[Date Prev][Date Next][Thread Prev][Thread Next][Date Index][Thread Index]

Re: [syndication] XML Character encoding (again)



In <oAvFgWQg$Yn+EAs2@jblaptop.voidstar.com>, Julian Bond <julian_bond@voidstar.com> writes:
> I'm really tempted to just say "tough". If you don't like the character
> put in a "?". If you're parser barfs on my feed, well don't read it.
> Programming hours are too short to start figuring out client browser
> capability, UTF-8 conversion from arbitrary encodings and so on.

For a browser based application, if the page is UTF-8 encoded you have a pretty
good chance of receiving UTF-8 encoded text in your application. You can then 
transcode UTF-8 to whatever character set you like.

In theory, RSS feeds in UTF-8 should be perfectly fine, unfortunately some RSS 
readers cannot handle UTF-8 encoded text, so if the majority of your content is
ISO-8859-1 then it may be your preferred choice (for browser based RSS readers
that ignore the encoding completely, the best option is to actually use
ISO-8859-1 encoding and UTF-8 numeric entities for characters not available in
the ISO-8859-1 character set, as long as they just pass on the numeric entities
the browser will correctly render the content).

> I'm genuinely puzzled that a CDATA block isn't enough to protect the
> text byte stream from aggressive parsers.
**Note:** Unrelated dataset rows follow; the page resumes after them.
(* ===== verification/ClientWorker.v ===== *)
(** * ClientWorker: the thread that serves a connection to a generation-1 server
    (crates/sheprd-client/src/session.rs, session/barrier.rs, handle.rs, queue.rs
    and clipboard.rs)

    One thread writes commands in the order they were queued, pings a quiet
    link, reads frames and hands their messages to the session. Everything the
    thread asks of the rest of the world in one turn (the clock, the stop flag,
    what the socket takes and gives, whether an upload was published or
    cancelled) is an argument of that turn. *)

From Stdlib Require Import NArith Lia.
From stdpp Require Import base option strings list gmap sets.
From S2P Require Import Prelude Wire Codec Frame SurfaceScroll SurfaceDelta ClientFrame ClientImages ClientSession.

Local Open Scope N_scope.

Module ClientWorker.
Import Codec ClientFrame ClientSession.

Definition MAX_INTERLEAVED_INPUT_BYTES : N := 4 * 1024.
Definition COMMAND_CAPACITY : nat := 64.
(** The turns of a batch. *)
Definition BATCH : nat := 16.

(** [PendingRequest], [ImageSlot] without its shared parts, and [Command]; each
    command carries its place in the order of queueing. *)
Record PendingRequest := MkPendingRequest { r_id : str; r_method : Method }.
Record ImageSlot := MkImageSlot { reserved_at : N; writer : ImageWriter }.
Record Command := MkCommand {
  place : nat; c_boot_id : str; c_bytes : list N; input_pane : option str; request : option PendingRequest;
  image : option ImageSlot; written : ImageWriter }.

(** What a handle is asked to queue: a message, or a place for an upload, with
    the lease of images free or taken. *)
Inductive Sending :=
| Q_Message (boot : str) (m : ClientMessage) (request : option PendingRequest)
| Q_Upload (boot : str) (target : ClientClipboardImageTarget) (claim : option bool) (reserved : N).

Inductive SendError := SE_Disconnected | SE_MissingBootId | SE_Protocol (e : Codec.Error) | SE_Busy | SE_Full.

Definition pane_of (m : ClientMessage) : option str :=
  match m with CM_ClientShellPaneInput pane_id _ => Some pane_id | _ => None end.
CDATA only stops the data from being parsed, the parser still needs to figure 
out where the CDATA section stops, which requires knowledge of the encoding. In
some encoding, Â]]> could be one character, represented by four bytes -- if the
parser does not know how to consume that character, it would wrongly assume the
CDATA section ended.

-- 
Klaus Johannes Rusch
KlausRusch@atmedia.net
http://www.atmedia.net/KlausRusch/